A congressman from the United States is the latest piece of work to clarify which US regulator is responsible for which digital assets.
Representative Paul Gosar (R-AZ) introduced the “2020 Crypto-Currency Act,” a bill that seeks to choreograph a wide range of digital assets to respond to the regulator in question.
As Will Stechschulte, Gosar’s legislative assistant explained, “the bill looks to provide not only clarity, but legitimacy to crypto assets in the United States.”
The proposal by Gosar splits digital assets into three categories: crypto-commodity, crypto-currency, and crypto-security.
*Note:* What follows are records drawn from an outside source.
Lemma tiles_head_in size lo hi a b l : tiles size lo hi ((a, b) :: l) → lo ≤ a < b ∧ b ≤ hi.
Proof. intros [_ H _]. inversion H. done. Qed.

(** A request at the end of the range. *)
Lemma tiles_grow size lo hi hi' l : lo ≤ hi < hi' → tiles size lo hi l → tiles size lo hi' ((hi, hi') :: l).
Proof.
  intros Hh [H1 H2 H3]. split.
  - constructor; [|done]. eapply list.Forall_impl; [exact H2|]. cbn. intros p Hp. right. cbn. lia.
  - constructor; [cbn; lia|]. eapply list.Forall_impl; [exact H2|]. cbn. intros p Hp. lia.
  - intros x Hx Hs. destruct (decide (x < hi)) as [Hlt|Hge].
    + destruct (H3 x ltac:(lia) Hs) as (p & Hin & Hp). exists p. split; [by right|done].
    + exists (hi, hi'). split; [by left|cbn; lia].
Qed.
(** A piece falls in two. *)
Lemma tiles_split size lo hi a b c l : a < b < c → tiles size lo hi ((a, c) :: l) → tiles size lo hi ((a, b) :: (b, c) :: l).
Proof.
  intros Hb [H1 H2 H3]. inversion H1 as [|? ? Ha H1']; subst. inversion H2 as [|? ? Hac H2']; subst. cbn in Hac. split.
  - constructor; [constructor; [left; cbn; lia|]|constructor; [|done]].
    + eapply list.Forall_impl; [exact Ha|]. unfold disjoint_pieces. cbn. intros p Hp. lia.
    + eapply list.Forall_impl; [exact Ha|]. unfold disjoint_pieces. cbn. intros p Hp. lia.
  - repeat (constructor; [cbn; lia|]). done.
  - intros x Hx Hs. destruct (H3 x Hx Hs) as (p & [->|Hin]%elem_of_cons & Hp).
    + destruct (decide (x < b)); [exists (a, b)|exists (b, c)]; (split; [set_solver|cbn in *; lia]).
    + exists p. split; [set_solver|done].
Qed.
(** The end of a piece is past the end of the file. *)
Lemma tiles_cut size lo hi a b c l : a < b ≤ c → (b < c → size ≤ b) → tiles size lo hi ((a, c) :: l) → tiles size lo hi ((a, b) :: l).
Proof.
  intros Hb Hs [H1 H2 H3]. inversion H1 as [|? ? Ha H1']; subst. inversion H2 as [|? ? Hac H2']; subst. cbn in Hac. split.
  - constructor; [|done]. eapply list.Forall_impl; [exact Ha|]. unfold disjoint_pieces. cbn. intros p Hp. lia.
  - constructor; [cbn; lia|done].
  - intros x Hx Hsx. destruct (H3 x Hx Hsx) as (p & [->|Hin]%elem_of_cons & Hp).
    + exists (a, b). split; [by left|]. cbn in *. lia.
    + exists p. split; [by right|done].
Qed.
(** A piece past the end of the file. *)
Lemma tiles_drop size lo hi a b l : size ≤ a → tiles size lo hi ((a, b) :: l) → tiles size lo hi l.
Proof.
  intros Hs [H1 H2 H3]. inversion H1; subst. inversion H2; subst. split; [done|done|].
  intros x Hx Hsx. destruct (H3 x Hx Hsx) as (p & [->|Hin]%elem_of_cons & Hp); [cbn in *; lia|]. by exists p.
Qed.
(** The first piece is done. *)
Lemma tiles_advance size lo hi b l : tiles size lo hi ((lo, b) :: l) → tiles size b hi l.
Proof.
  intros [H1 H2 H3]. inversion H1 as [|? ? Ha H1']; subst. inversion H2 as [|? ? Hb H2']; subst. cbn in Hb. split.
  - done.
  - apply list.Forall_forall. intros p Hp. pose proof (proj1 (list.Forall_forall _ _) Ha p Hp) as Hd.
    pose proof (proj1 (list.Forall_forall _ _) H2' p Hp) as Hw. unfold disjoint_pieces in Hd. cbn in *. lia.
  - intros x Hx Hs. destruct (H3 x ltac:(lia) Hs) as (p & [->|Hin]%elem_of_cons & Hp); [cbn in *; lia|]. by exists p.
Qed.
(** What holds the first byte starts there. *)
Lemma tiles_first size lo hi l : lo < hi → lo < size → tiles size lo hi l → ∃ b, (lo, b) ∈ l.
Proof.
  intros Hh Hs [_ H2 H3]. destruct (H3 lo ltac:(lia) Hs) as ([a b] & Hin & Hp). cbn in Hp. exists b.
  pose proof (proj1 (list.Forall_forall _ _) H2 _ Hin) as Hw. cbn in Hw. by replace lo with a by lia.
Qed.

(** ** The state of a download *)

Definition out_pieces (m : gmap Z (Z * Z)) : list piece := (λ e, (e.2.1, e.2.1 + e.2.2)) <$> map_to_list m.
Definition data_pieces (m : gmap Z bytes) : list piece := (λ e, (e.1, e.1 + len e.2)) <$> map_to_list m.
Definition pieces (st : ReadTo) : list piece := out_pieces (rt_outstanding st) ++ data_pieces (rt_received st).

Lemma out_insert m id off n : m !! id = None → out_pieces (<[id := (off, n)]> m) ≡ₚ (off, off + n) :: out_pieces m.
Proof. intros H. unfold out_pieces. by rewrite map_to_list_insert. Qed.
Lemma out_delete m id off n : m !! id = Some (off, n) → out_pieces m ≡ₚ (off, off + n) :: out_pieces (delete id m).
Proof. intros H. rewrite <- (insert_delete_id m id (off, n) H) at 1. apply out_insert, lookup_delete_eq. Qed.
Lemma data_insert m off d : m !! off = None → data_pieces (<[off := d]> m) ≡ₚ (off, off + len d) :: data_pieces m.
Proof. intros H. unfold data_pieces. by rewrite map_to_list_insert. Qed.
Lemma data_delete m off d : m !! off = Some d → data_pieces m ≡ₚ (off, off + len d) :: data_pieces (delete off m).
Proof. intros H. rewrite <- (insert_delete_id m off d H) at 1. apply data_insert, lookup_delete_eq. Qed.
Lemma data_in m off d : m !! off = Some d → (off, off + len d) ∈ data_pieces m.
Proof. intros H. rewrite data_delete by done. by left. Qed.

(** The bytes of the data that waits. *)
Definition total (l : list piece) : Z := foldr (λ p acc, p.2 - p.1 + acc) 0 l.
Lemma total_perm l l' : l ≡ₚ l' → total l = total l'.
Proof. unfold total. induction 1; cbn in *; lia. Qed.

Lemma total_cons a b l : total ((a, b) :: l) = b - a + total l.
Proof. done. Qed.
(** The arm of a host that is known with this key. *)
Definition on_match (kh : KnownHostsPolicy) (new_address : option (bytes * Z)) (key_type k_s : bytes) (st : TrustState)
    : TrustState :=
  match new_address with
  | Some (ip, port) =>
      match save_path kh with
      | Some path =>
          if bytes_eqb path DEV_NULL then st else
          let (res, st) := st_try_add ip port key_type k_s (hash_new_entries kh) st in
          if is_ok res then save_known_hosts path st else st
      | None => st
      end
  | None => match on_known kh with Some f => st <| ts_store := f key_type k_s (ts_store st) |> | None => st end
  end.

(** The arm of a changed key. *)
Definition on_changed (kh : KnownHostsPolicy) (p : HostKeyPrompt) (st : TrustState) : result unit * TrustState :=
  let (accept, st) := ask_mismatch (on_mismatch kh) p st in
  if negb accept then (Err HostKeyRejected, st) else
  if rotates (on_mismatch kh) then
    let st := st <| ts_store := (remove_exact (ts_store st) (hkp_host p) (hkp_port p)).2 |> in
    let (res, st) := st_try_add (hkp_host p) (hkp_port p) (hkp_key_type p) (hkp_key_blob p) (hash_new_entries kh) st in
    if is_ok res then (Ok tt, save_store kh st) else (Err HostKeyRejected, st)
  else (Ok tt, st).

(** The arm of an unknown host; the address goes in with the name. *)
Definition on_new (kh : KnownHostsPolicy) (p : HostKeyPrompt) (new_address : option (bytes * Z)) (st : TrustState)
    : result unit * TrustState :=
  let (accept, st) := ask_unknown (on_unknown kh) p st in
  if negb accept then (Err HostKeyRejected, st) else
  let (res, st) :=
    match new_address with
    | Some (ip, port) =>
        if hash_new_entries kh then
          let (r1, st) := st_try_add (hkp_host p) (hkp_port p) (hkp_key_type p) (hkp_key_blob p) true st in
          if is_ok r1 then st_try_add ip port (hkp_key_type p) (hkp_key_blob p) true st else (r1, st)
        else
          let (r1, store) := try_add_names (ts_store st) [(hkp_host p, hkp_port p); (ip, port)] (hkp_key_type p)
                               (hkp_key_blob p) in
          (r1, st <| ts_store := store |>)
    | None => st_try_add (hkp_host p) (hkp_port p) (hkp_key_type p) (hkp_key_blob p) (hash_new_entries kh) st
    end in
  if is_ok res then (Ok tt, save_store kh st) else (Err HostKeyRejected, st).

(** The last block: a trusted host whose address has another key. *)
Definition address_stage (kh : KnownHostsPolicy) (p : HostKeyPrompt) (st : TrustState) : result unit * TrustState :=
  let (accept, st) :=
    match on_address_change kh with
    | TAccept | TAcceptWithWarning => (true, st)
    | TPrompt cb => unlocked (cb (hkp_host p) (hkp_port p) (hkp_key_type p) (hkp_key_blob p)) st
    | TPromptDetailed cb => unlocked (cb p) st
    | TReject => (false, st)
    end in
  if accept then (Ok tt, st) else (Err HostKeyRejected, st).

Definition lookup_all (store : KnownHosts) (others : list KnownHosts) (host : bytes) (port : Z) (key_type k_s : bytes)
    : LookupResult :=
  fold_left (λ l g, combine_lookups l (lookup g host port key_type k_s)) others (lookup store host port key_type k_s).

Definition address_status (l : LookupResult) : AddressStatus :=
  match l with Match => AddrKnown | Unknown => AddrUnknown | _ => AddrChanged end.

(** The known_hosts block for a plain key, or the key of a certificate of an
    unlisted CA ([from_cert]). *)
Definition known_stage (kh : KnownHostsPolicy) (alg k_s : bytes) (from_cert : bool) (target_host : bytes) (target_port : Z)
    (st : TrustState) : result unit * TrustState :=
  let from_command := command_hosts kh k_s in
  let key_type := known_hosts_key_type alg in
  if negb (match read_string (reader_new k_s) with Ok (t, _) => bytes_eqb t key_type | Err _ => false end)
  then (Err HostKeyRejected, st) else
  let address := if from_cert then None else (λ ip, (ip, target_port)) <$> check_host_ip kh in
  let '(host, port) := lookup_name kh target_host target_port in
  if match revoked kh with Some r => host_key_revoked r k_s | None => false end then (Err HostKeyRejected, st) else
  let lookup := lookup_all (ts_store st) (other_files kh from_command) host port key_type k_s in
  let ip_lookup := (λ a, lookup_all (ts_store st) (global kh) a.1 a.2 key_type k_s) <$> address in
  let ip_name := match address with Some (ip, p) => format_host_pattern ip p | None => [] end in
  let ip_prompt := (λ l, (ip_name, address_status l)) <$> ip_lookup in
  let new_address := match ip_lookup with Some Unknown => address | _ => None end in
  let prompt change existing :=
    {| hkp_change := change; hkp_host := host; hkp_port := port; hkp_key_type := key_type; hkp_key_blob := k_s;
       hkp_fingerprint := host_key_fingerprint k_s; hkp_existing := existing; hkp_address := ip_prompt |} in
  let '(res, st) :=
    match lookup with
    | Match => (Ok tt, on_match kh new_address key_type k_s st)
    | LRevoked => (Err HostKeyRejected, st)
    | Mismatch expected => on_changed kh (prompt KeyChanged expected) st
    | Unknown => on_new kh (prompt KeyUnknown []) new_address st
    end in
  let! _ := res at st in
  match lookup, ip_lookup with
  | Mismatch _, _ => (Ok tt, st)
  | _, Some (Mismatch expected) => address_stage kh (prompt AddressChanged expected) st
  | _, _ => (Ok tt, st)
  end.
End Trust.

(** ** The verifier of a connection *)

Section Connect.
Context {P : CipherPrims} {CC : CompCol} {C : PureCrypto} {H : KexHash} {K : KexPrims} {HH : HostHash} {S : SigPrims}.
Context (allow_rsa_sha1 : bool).

(** The decision for the reply of a first exchange, from the negotiated
    algorithm on. *)
Definition first_decision (policy : HostKeyPolicy) (alg k_s target_host : bytes) (target_port : Z)
    (ca_signature_algorithms : option (list bytes)) (now : Z) (st : TrustState) : result Cert.Verifier * TrustState :=
  let! verifier := host_key_verify_by_name allow_rsa_sha1 alg k_s at st in
  let! trusted := match policy with PKnownHosts kh => pre_check_stage kh alg k_s | _ => Ok false end at st in
  if trusted then (Ok verifier, st) else
  let ca_algos := default CA_SIGNATURE_DEFAULTS ca_signature_algorithms in
  let! plain_from_cert :=
    (if is_cert_name alg
     then let? p := cert_stage allow_rsa_sha1 policy k_s target_host target_port ca_algos now (ts_store st) in Ok (Some p)
     else Ok None) at st in
  match plain_from_cert with
  | Some None => (Ok verifier, st)
  | _ =>
      let plain := match plain_from_cert with Some p => p | None => None end in
      let k_s := default k_s plain in
      match policy with
      | AcceptAny => (Ok verifier, st)
      | AcceptFingerprint fp =>
          if negb (bytes_eqb (sha256_digest k_s) fp) then (Err HostKeyRejected, st) else (Ok verifier, st)
      | PKnownHosts kh =>
          let (res, st) := known_stage kh alg k_s (bool_decide (is_Some plain)) target_host target_port st in
          let! _ := res at st in (Ok verifier, st)
      end
  end.

Definition known_hosts_policy (policy : HostKeyPolicy) : bool :=
  match policy with PKnownHosts _ => true | _ => false end.

Definition build_verifier (reply_payload : bytes) (policy : HostKeyPolicy) (runner : KexRunner) (target_host : bytes)
    (target_port : Z) (ca_signature_algorithms : option (list bytes)) (now : Z) (st : TrustState)
    : result Cert.Verifier * TrustState :=
  let! k_s := reply_k_s reply_payload at st in
  match initial_host_key_sig runner with
  | Some (initial, _) =>
      if negb (bytes_eqb k_s initial) then (Err HostKeyRejected, st) else
      let! neg := ok_or (kr_negotiated (kx_keys runner)) (Protocol "kex: no negotiated algorithms") at st in
      (host_key_verify_by_name allow_rsa_sha1 (ng_host_key neg) k_s, st)
  | None =>
      if known_hosts_policy policy && (is_nil target_host || (target_port =? 0))
      then (Err (Config "HostKeyPolicy::KnownHosts requires Client::connect_to_host"), st) else
      let! neg := ok_or (kr_negotiated (kx_keys runner)) (Protocol "kex: no negotiated algorithms") at st in
      first_decision policy (ng_host_key neg) k_s target_host target_port ca_signature_algorithms now st
  end.

(** The closure [verifier_factory] of the client's constructor. *)
Definition connect_verifier (pinned : option bytes) (policy : HostKeyPolicy) (target_host : bytes) (port : Z)
    (ca_sig_algos : option (list bytes)) (now : Z) (reply : bytes) (runner : KexRunner) (st : TrustState)
    : result Cert.Verifier * TrustState :=
  let! _ := match pinned with
            | Some pin =>
                let? k := reply_host_key reply in if negb (bytes_eqb k pin) then Err HostKeyRejected else Ok tt
            | None => Ok tt
            end at st in
  build_verifier reply policy runner target_host port ca_sig_algos now st.
End Connect.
The Commodity Futures Trading Commission (CFTC), the Treasury Secretary via the Financial Crimes Enforcement Network (FinCEN), and the Securities and Exchange Commission (SEC) would regulate the three categories, respectively.
Interestingly, the bill’s language appears to cement the status of digital assets such as Bitcoin as crypto commodities rather than crypto-currencies. The “crypto-currency” classification reads “representations of United States currency or synthetic derivatives”— more reminiscent of stablecoins such as Tether (USDT).
The language behind crypto-securities, remains familiar: “all debt, equity, and derivative instruments that rest on a blockchain or decentralized cryptographic ledger.”
Updates to the Bill Since Last Year
The bill is an updated version of one that leaked for the first time in December. The updated bill features expanded definitions for terms such as “Decentralized cryptographic ledger” and “Smart Contract” — concepts that U.S. lawmakers struggle to cope with.
Perhaps more significantly, the updated bill is more explicit in determining “primary” rather than “sole” responsibility for regulating. It remains to be seen the exact implications, but the change could weaken the legal status of crypto businesses arguing that, say, the SEC has no right to regulate them.
Breaking with typical congressional practice, Gosar is presenting the bill solo, without a co-sponsor. Stechschulte said that “For introduction, it’s just going to be Congressman Gosar. […] After introduction, we’re hoping to garner some serious support.”
“Since this is such a niche issue, we worked with stakeholders and outside groups/experts to get a good sense of the kind of clarity that the industry needed. We chose to gather stakeholder support before working toward cosponsors.”